Of course, not that there's anything wrong with properly done OO, it's just
that golang's implementation of it is botched.

------
smacktoward
This put me in mind of a passage from the (excellent) 1982 book _Inside the
Soviet Army_ , by the Soviet defector Vladimir Rezun (which can be read in
English in its entirety here:
[http://militera.lib.ru/research/suvorov12/index.html](http://militera.lib.ru/research/suvorov12/index.html)),
which explained why ammunition for Soviet weapons hadn't been standardized
across a common set of calibers:

 _The calibre of the standard Soviet infantry weapon is 7.62mm. In 1930, a
7.62mm `TT ' pistol was brought into service, in addition to the existing
rifles and machine-guns of this calibre. Although their calibre is the same,
the rounds for this pistol cannot, of course, be used in either rifles or
machine-guns._

 _In wartime, when everything is collapsing, when whole Armies and Groups of
Armies find themselves encircled, when Guderian and his tank Army are charging
around behind your own lines, when one division is fighting to the death for a
small patch of ground, and others are taking to their heels at the first shot,
when deafened switchboard operators, who have not slept for several nights,
have to shout someone else 's incomprehensible orders into telephones-in this
sort of situation absolutely anything can happen. Imagine that, at a moment
such as this, a division receives ten truckloads of 7.62mm cartridges.
Suddenly, to his horror, the commander realises that the consignment consists
entirely of pistol ammunition. There is nothing for his division's thousands
of rifles and machine-guns and a quite unbelievable amount of ammunition for
the few hundred pistols with which his officers are armed._

 _I do not know whether such a situation actually arose during the war, but
once it was over the `TT ' pistol-though not at all a bad weapon-was quickly
withdrawn from service. The designers were told to produce a pistol with a
different calibre. Since then Soviet pistols have all been of 9mm calibre. Why
standardise calibres if this could result in fatally dangerous
misunderstanding?_

 _Ever since then, each time an entirely new type of projectile has been
introduced, it has been given a new calibre..._

 _[West Germany and France] have excellent 120mm mortars and both are working
on the development of new 120mm tank guns... [W]hat happens if, tomorrow,
middle-aged reservists and students from drama academies have to be mobilised
to defend freedom? What then? Every time 120mm shells are needed, one will
have to explain that you don 't need the type which are used by recoilless
guns or those which are fired by mortars, but shells for tank guns. But be
careful-there are 120mm shells for rifled tank guns and different 120mm shells
for smoothbore tank guns. The guns are different and their shells are
different.
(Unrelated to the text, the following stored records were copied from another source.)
Lemma no_log_named_file (log_file : string) (source : fs) (p : path) :
  no_log_named log_file source → is_file (source !! p) = true →
  ¬ log_named log_file p.
Proof.
  intros Hno (r & w & t & d & Hp)%is_file_Some Hlog.
  pose proof (map_Forall_lookup_1 _ _ _ _ Hno Hp) as H. simpl in H.
  by rewrite bool_decide_eq_true_2 in H.
Qed.

Lemma mirrored_grown_eq (source m m' : fs) (p : path) :
  grown source m m' → mirrored source m p → m' !! p = m !! p.
Proof.
  intros Hg (w & t & d & w' & t' & d' & Hs & Hm & Hh).
  destruct (Hg p) as [E|[(Hn & _)|(_ & w2 & t2 & d2 & Hs2 & _ & [?|(?&?&?&?)])]];
    [done|congruence..].
Qed.

Lemma Forall_absurd {A} (P : A → Prop) (l : list A) :
  Forall P l → (∀ x, ¬ P x) → l = [].
Proof. intros [|x l' Hx _] Hn; [done|]. by destruct (Hn x). Qed.

Section pass_facts.

Context (source : fs) (log_file : string) (m0 : fs) (l0 : list log_entry).
Hypothesis Htree : tree source.
Hypothesis Hcompat : compatible log_file source m0.

Lemma good_start : good log_file source m0.
Proof. split; [done|apply Htree]. Qed.

Lemma source_file_not_root (p : path) : is_file (source !! p) = true → p ≠ [].
Proof. intros Hf ->. destruct Htree as [_ Hroot]. by rewrite Hroot in Hf. Qed.

(** The files of the source survive the third loop as the first loop left
    them. *)
Lemma pass_ok_file (st' : state) :
  pass_ok log_file source m0 l0 st' →
  ∃ m1 new1 new2 new3,
    grown source m0 m1
    ∧ log st' = l0 ++ new1 ++ new2 ++ new3
    ∧ Forall (entry_ok1 source m0) new1 ∧ log_complete1 m0 m1 new1
    ∧ Forall (entry_ok2 source m1) new2
    ∧ Forall (deletion_sound log_file source) new3
    ∧ ∀ p, is_file (source !! p) = true → ¬ log_named log_file p →
           mirrored source m1 p ∧ replica st' !! p = m1 !! p.
Proof.
  intros (sf & m1 & m2 & new1 & new2 & new3 & Hc2 & Hc' & Hg1 & Hg2 & Hsh & Hsf
          & Hmir & Hdirs & Hroot & Hlog & Hok1 & Hcomp1 & Hok2 & Hok3 & Hpruned).
  destruct Htree as [Hsrc Hsroot].
  exists m1, new1, new2, new3. repeat (split; [done|]). split.
  { eapply Forall_impl; [exact Hok3|]. intros e He.
    destruct e as [q|q|q|q|q|q]; simpl in *; try done; [|by destruct He].
    destruct He as [_ Hnone]. intros [Hf Hn].
    assert (is_Some (sf !! q)) as [? ?]; [|congruence].
    apply Hsf, visited_iff; [done|]. split; [by apply source_file_not_root|done]. }
  intros p Hf Hlogn.
  assert (visited log_file (os_walk source []) p) as Hv.
  { apply visited_iff; [done|]. split; [by apply source_file_not_root|done]. }
  pose proof (Hmir p Hv) as Hm1. split; [done|].
  rewrite <- (mirrored_grown_eq source m1 m2 p Hg2 Hm1).
  destruct (Hsh p) as [E|(_ & _ & [[_ Hnone]|(a & Ha & Hd & Hs)])]; [done|..].
  - apply Hsf in Hv as [? ?]. congruence.
  - apply is_file_Some in Hf as (r & w & t & d & Hf).
    destruct (closed_prefix_exists source p a Hsrc) as [? ?];
      [by rewrite Hf|done|congruence].
Qed.
Lemma add_filing_grouped (g : groups) (f : Ecfs.filing) :
  Spec.grouped f = true ->
  add_filing g f = group_under (Spec.key_of f) (Spec.filer_name_of f) f g.
Proof.
  unfold Spec.grouped, Spec.key_of, Spec.filer_name_of, add_filing.
  destruct (Ecfs.filers f) as [|first rest]; simpl; [discriminate|].
  intros H. apply andb_prop in H as [H1 H2].
  rewrite H1. simpl. apply negb_true_iff in H2. now rewrite H2.
Qed.

Lemma add_filing_not_grouped (g : groups) (f : Ecfs.filing) :
  Spec.grouped f = false ->
  company_filings (add_filing g f) = company_filings g /\
  variations (add_filing g f) = variations g.
Proof.
  unfold Spec.grouped, Spec.filer_name_of, add_filing.
  destruct (Ecfs.filers f) as [|first rest]; simpl; auto.
  destruct (PyStr.truthy _); simpl; auto.
  destruct (is_government_entity _); simpl; auto. discriminate.
Qed.

Lemma set_add_In (x v : string) (l : list string) :
  In v (Py.set_add x l) <-> v = x \/ In v l.
Proof.
  unfold Py.set_add, Py.mem. destruct (existsb _ l) eqn:E.
  - apply existsb_exists in E as (y & Hy & E).
    apply String.eqb_eq in E. subst y. split; auto. intros [->|]; auto.
  - rewrite in_app_iff. simpl. intuition.
Qed.

Lemma set_add_NoDup (x : string) (l : list string) :
  NoDup l -> NoDup (Py.set_add x l).
Proof.
  intros Hnd. unfold Py.set_add, Py.mem. destruct (existsb _ l) eqn:E; auto.
  apply NoDup_rev in Hnd. rewrite <- (rev_involutive (_ ++ _)).
  apply NoDup_rev. rewrite rev_app_distr. simpl. constructor; auto.
  rewrite <- in_rev. intros Hin.
  assert (existsb (String.eqb x) l = true); [|congruence].
  apply existsb_exists. exists x. split; auto. apply String.eqb_refl.
Qed.

(** After the loop over the input, the grouping maps hold, under each
    key, the group of the key in input order and its name variants. *)
Lemma group_filings_spec (input : list Ecfs.filing) :
  let g := group_filings input in
  NoDup (map fst (company_filings g)) /\
  (forall key, Py.dict_get key (company_filings g) =
               Spec.some_if_any (Spec.group_of input key)) /\
  (forall key, NoDup (Py.default_get key (variations g) []) /\
               forall v, In v (Py.default_get key (variations g) []) <->
                         In v (Spec.variants_of input key)).
Proof.
  unfold group_filings, Spec.variants_of, Spec.group_of.
  induction input as [|f input IH] using rev_ind.
  - simpl. repeat split; try constructor; auto.
  - rewrite fold_left_app. simpl.
    destruct IH as (Hnd & Hcf & Hvar).
    set (g := fold_left add_filing input no_groups) in *.
    destruct (Spec.grouped f) eqn:Eg.
    + rewrite (add_filing_grouped _ _ Eg). simpl.
      split; [now apply dict_set_NoDup|]. split.
      * intros key. rewrite filter_app. simpl. rewrite Eg. simpl.
        destruct (String.eqb (Spec.key_of f) key) eqn:Ek.
        -- apply String.eqb_eq in Ek. subst key.
           rewrite dict_get_set_same. unfold Py.default_get.
           rewrite Hcf.
           destruct (filter _ input); reflexivity.
        -- apply String.eqb_neq in Ek.
           rewrite dict_get_set_other by congruence.
           now rewrite app_nil_r.
      * intros key. unfold Py.default_get.
        rewrite filter_app, map_app. simpl. rewrite Eg. simpl.
        destruct (String.eqb (Spec.key_of f) key) eqn:Ek.
        -- apply String.eqb_eq in Ek. subst key.
           rewrite dict_get_set_same. simpl.
           destruct (Hvar (Spec.key_of f)) as [Hn Hv].
           split; [now apply set_add_NoDup|].
           intros v. rewrite set_add_In, in_app_iff. simpl.
           unfold Py.default_get in Hv. rewrite Hv. intuition.
        -- apply String.eqb_neq in Ek.
           rewrite dict_get_set_other by congruence.
           simpl. rewrite app_nil_r. apply Hvar.
    + destruct (add_filing_not_grouped g f Eg) as [-> ->].
      split; auto. split.
      * intros key. rewrite filter_app. simpl. rewrite Eg. simpl.
        now rewrite app_nil_r.
      * intros key. rewrite filter_app. simpl. rewrite Eg. simpl.
        rewrite app_nil_r. apply Hvar.
Qed.

Lemma build_companies_In vars items (c : company) :
  In c (build_companies vars items) <->
  exists key group,
    In (key, group) items /\ build_company vars key group = Some c.
Proof.
  induction items as [|[k grp] items IH]; simpl.
  - split; [tauto | intros (? & ? & [] & _)].
  - destruct (build_company vars k grp) as [c'|] eqn:E; simpl; rewrite IH.
    + split.
      * intros [<-|(key & group & Hin & Hb)]; eauto 6.
      * intros (key & group & [[= <- <-]|Hin] & Hb); [left; congruence|].
        right. eauto.
    + split.
      * intros (key & group & Hin & Hb). eauto 6.
      * intros (key & group & [[= <- <-]|Hin] & Hb); [congruence|]. eauto.
Qed.

(** Every record written was built from the group of its key. *)
Lemma emitted_record (input : list Ecfs.filing) (c : company) :
  In c (fst (structure_companies input)) ->
  exists key,
    Spec.group_of input key <> [] /\
    build_company (variations (group_filings input)) key
                  (Spec.group_of input key) = Some c.
Proof.
  unfold structure_companies. simpl. unfold Py.sort_key.
  rewrite sort_by_In, build_companies_In.
  intros (key & group & Hin & Hb).
  destruct (group_filings_spec input) as (Hnd & Hcf & _).
  apply (dict_In_get _ _ _ Hnd) in Hin. rewrite Hcf in Hin.
  exists key. destruct (Spec.group_of input key) eqn:E; simpl in Hin.
  - discriminate.
  - injection Hin as <-. split; [discriminate | exact Hb].
Qed.

End Grouping.

(* ================================================================== *)
(** * The records *)

Section Records.

Import Structure.

(** The fields of a record built from a group *)
Lemma build_company_fields vars key group (c : company) :
  build_company vars key group = Some c ->
  exists primary_app rest,
    Py.sort_key date_of (filter is_application group) = primary_app :: rest /\
    company_name_normalized c = key /\
    company_name c =
      match Py.sort_by longer_first (Py.default_get key vars []) with
      | v :: _ => v
      | [] => key
      end /\
    dba_name c = snd (extract_dba_name (company_name c)) /\
    first_filing_date c = day_of primary_app /\
    latest_filing_date c = option_map day_of (Py.last_opt group) /\
    application_count c = List.length (filter is_application group) /\
    total_filing_count c = List.length group.
Proof.
  unfold build_company.
  destruct (Py.sort_key date_of (filter is_application group))
    as [|primary_app rest]; [discriminate|].
  destruct (extract_dba_name _) as [base dba] eqn:Edba.
  intros [= <-]. exists primary_app, rest. simpl.
  rewrite Edba. repeat split; reflexivity.
Qed.

Lemma last_opt_snoc {T} (l : list T) (x : T) :
  Py.last_opt (l ++ [x]) = Some x.
Proof.
  unfold Py.last_opt. rewrite map_app. simpl. apply last_last.
Qed.

Lemma is_application_spec (f : Ecfs.filing) :
  is_application f = true <-> Ecfs.submissiontype f = Some "APPLICATION".
Proof.
  unfold is_application. destruct (Ecfs.submissiontype f) as [d|].
  - rewrite String.eqb_eq. split; congruence.
  - split; discriminate.
Qed.

(** A record's group holds an application. *)
Lemma emitted_has_application (input : list Ecfs.filing) (c : company) :
  In c (fst (structure_companies input)) ->
  exists f, In f (Spec.group_of input (company_name_normalized c)) /\
            Ecfs.submissiontype f = Some "APPLICATION".
Proof.
  intros Hc. apply emitted_record in Hc as (key & Hne & Hb).
  apply build_company_fields in Hb
    as (app & rest & Hs & Hkey & _). rewrite Hkey.
  assert (Hin : In app (Py.sort_key date_of
                          (filter is_application (Spec.group_of input key))))
    by (rewrite Hs; now left).
  unfold Py.sort_key in Hin. rewrite sort_by_In in Hin.
  apply filter_In in Hin as [Hin Happ].
  exists app. split; auto. now apply is_application_spec.
Qed.

End Records.

(** C7. A record is only written for a group that holds a filing of type
    APPLICATION: the group of every record holds one, a key whose group
    holds none has no record, and an input that is a single SUPPLEMENT
    filing gives no record at all. *)
Theorem C7_no_application_no_record (input : list Ecfs.filing) :
  (forall c, In c (fst (Structure.structure_companies input)) ->
     exists f,
       In f (Spec.group_of input (Structure.company_name_normalized c)) /\
       Ecfs.submissiontype f = Some "APPLICATION") /\
  (forall key,
     (forall f, In f (Spec.group_of input key) ->
                Ecfs.submissiontype f <> Some "APPLICATION") ->
     forall c, In c (fst (Structure.structure_companies input)) ->
               Structure.company_name_normalized c <> key) /\
  (forall f, input = [f] -> Ecfs.submissiontype f = Some "SUPPLEMENT" ->
             fst (Structure.structure_companies input) = []).
Proof.
  split; [|split].
  - intros c Hc. now apply emitted_has_application.
  - intros key Hnone c Hc <-.
    apply emitted_has_application in Hc as (f & Hin & Happ).
    now apply (Hnone f).
  - intros f -> Hsupp.
    destruct (fst (Structure.structure_companies [f])) as [|c l] eqn:E; auto.
    assert (Hc : In c (fst (Structure.structure_companies [f])))
      by (rewrite E; now left).
    apply emitted_has_application in Hc as (f' & Hin & Happ).
    apply filter_In in Hin as [[<-|[]] _]. congruence.
Qed.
What happens if a drama student makes a mistake?_

 _The Soviet analysts sit and scratch their heads as they try to understand
why it is that Western calibres never alter._

(This specific chapter can be read here:
[http://militera.lib.ru/research/suvorov12/06.html](http://militera.lib.ru/research/suvorov12/06.html))

------
DiseasedBadger
If it's both clear and conventional, gcc should be able to make it clever. If
it can't, I'd rather pay a human to profile it, than to make it clever.
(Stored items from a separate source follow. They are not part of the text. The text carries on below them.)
(** * clinicadl: generation of the trivial "contrast" dataset

    A shallow embedding of
    [src/clinicadl/generate/artefacts/generate_trivial_contrast_cli.py]:
    the function [generate_contrast_dataset], its nested per-row job
    [create_contrast_image], and the [click] command [cli] in front of it.

    Python values are modelled as the code uses them: [str] as [string],
    [pathlib.Path] as a root and a list of components with pathlib's joining
    rule, a [pandas.DataFrame] as its column labels and its rows, [float] as
    the kernel's binary64 floats, the CAPS dictionary as a finite map.
    Exceptions are the left summand of a sum, and the files written are
    recorded, in order, in a trace of events. The pool of workers of joblib
    is an order of execution of the jobs that the number of workers
    decides. *)

From Stdlib Require Import ZArith Ascii PrimFloat.
From stdpp Require Import base option list strings gmap.

Local Open Scope Z_scope.

Set Warnings "-inexact-float".

(** ** Python strings *)

Module Str.

(** [s.split(sep)] for a one-character separator: never empty, [k]
    separators give [k + 1] fields. *)
Fixpoint split (sep : ascii) (s : string) : list string :=
  match s with
  | EmptyString => [EmptyString]
  | String c s' =>
      if Ascii.eqb c sep then EmptyString :: split sep s'
      else match split sep s' with
           | [] => [String c EmptyString]
           | f :: fs => String c f :: fs
           end
  end.

(** [sep.join(fields)] *)
Fixpoint join (sep : string) (fields : list string) : string :=
  match fields with
  | [] => ""
  | [f] => f
  | f :: fs => f +:+ sep +:+ join sep fs
  end.

(** [s.startswith(c)] for a single character *)
Definition startswith (c : ascii) (s : string) : bool :=
  match s with
  | String c' _ => Ascii.eqb c' c
  | EmptyString => false
  end.

(** Occurrences of a character, [s.count(c)]. *)
Fixpoint count (c : ascii) (s : string) : nat :=
  match s with
  | EmptyString => 0%nat
  | String c' s' => ((if Ascii.eqb c' c then 1 else 0) + count c s')%nat
  end.

End Str.

(** ** Exceptions *)

Inductive exn : Type :=
| NameError (name : string)
| IndexError
| KeyError (key : string)
| ValueError (msg : string)
| BadParameter (value : string)
| OSError (msg : string)
| LibraryError (origin msg : string).

Abbreviation Exc A := (sum exn A) (only parsing).

(** [xs[i]] for a non-negative literal index *)
Definition index {A} (xs : list A) (i : nat) : Exc A :=
  match xs !! i with
  | Some x => inr x
  | None => inl IndexError
  end.

(** ** pathlib paths (the POSIX flavour) *)

Record Path : Type := mkPath { root : string; parts : list string }.

Module Pathlib.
There are too many developers who are "super good at writing clever code", and
not enough who are comfortable with profiling and analytics.

------
ksaj
Nice. I said exactly this for the same reason yesterday. In that case it was a
thread about Lisp. Here's the comment:

> Even the open source Common Lisp compilers, written by arguably the lispiest
> of Lispers, don’t have a lot of “cleverness”.

To which I replied my agreement:

> Don't write clever. Write clear.

Its a sentiment that you find attached to Lisp programming style fairly often,
although ironically there is a whole lot of barely readable Lisp code out
there.

Personally, I think the code is (nearly) worthless crap if someone with skill
has to spend as much time parsing it as the writer did writing it.

[https://news.ycombinator.com/item?id=20376344](https://news.ycombinator.com/item?id=20376344)

------
ufo
That switch case transformation in the end is just syntactic sugar for the
equivalent if-else-if chain so I am not sure it is actually an improvement.

That said, I still agree with the basic idea. An if-else-if chain is easier to
reason about than if-return, and representing information with enum or
algebraic data type can be more robust than using a combination of booleans.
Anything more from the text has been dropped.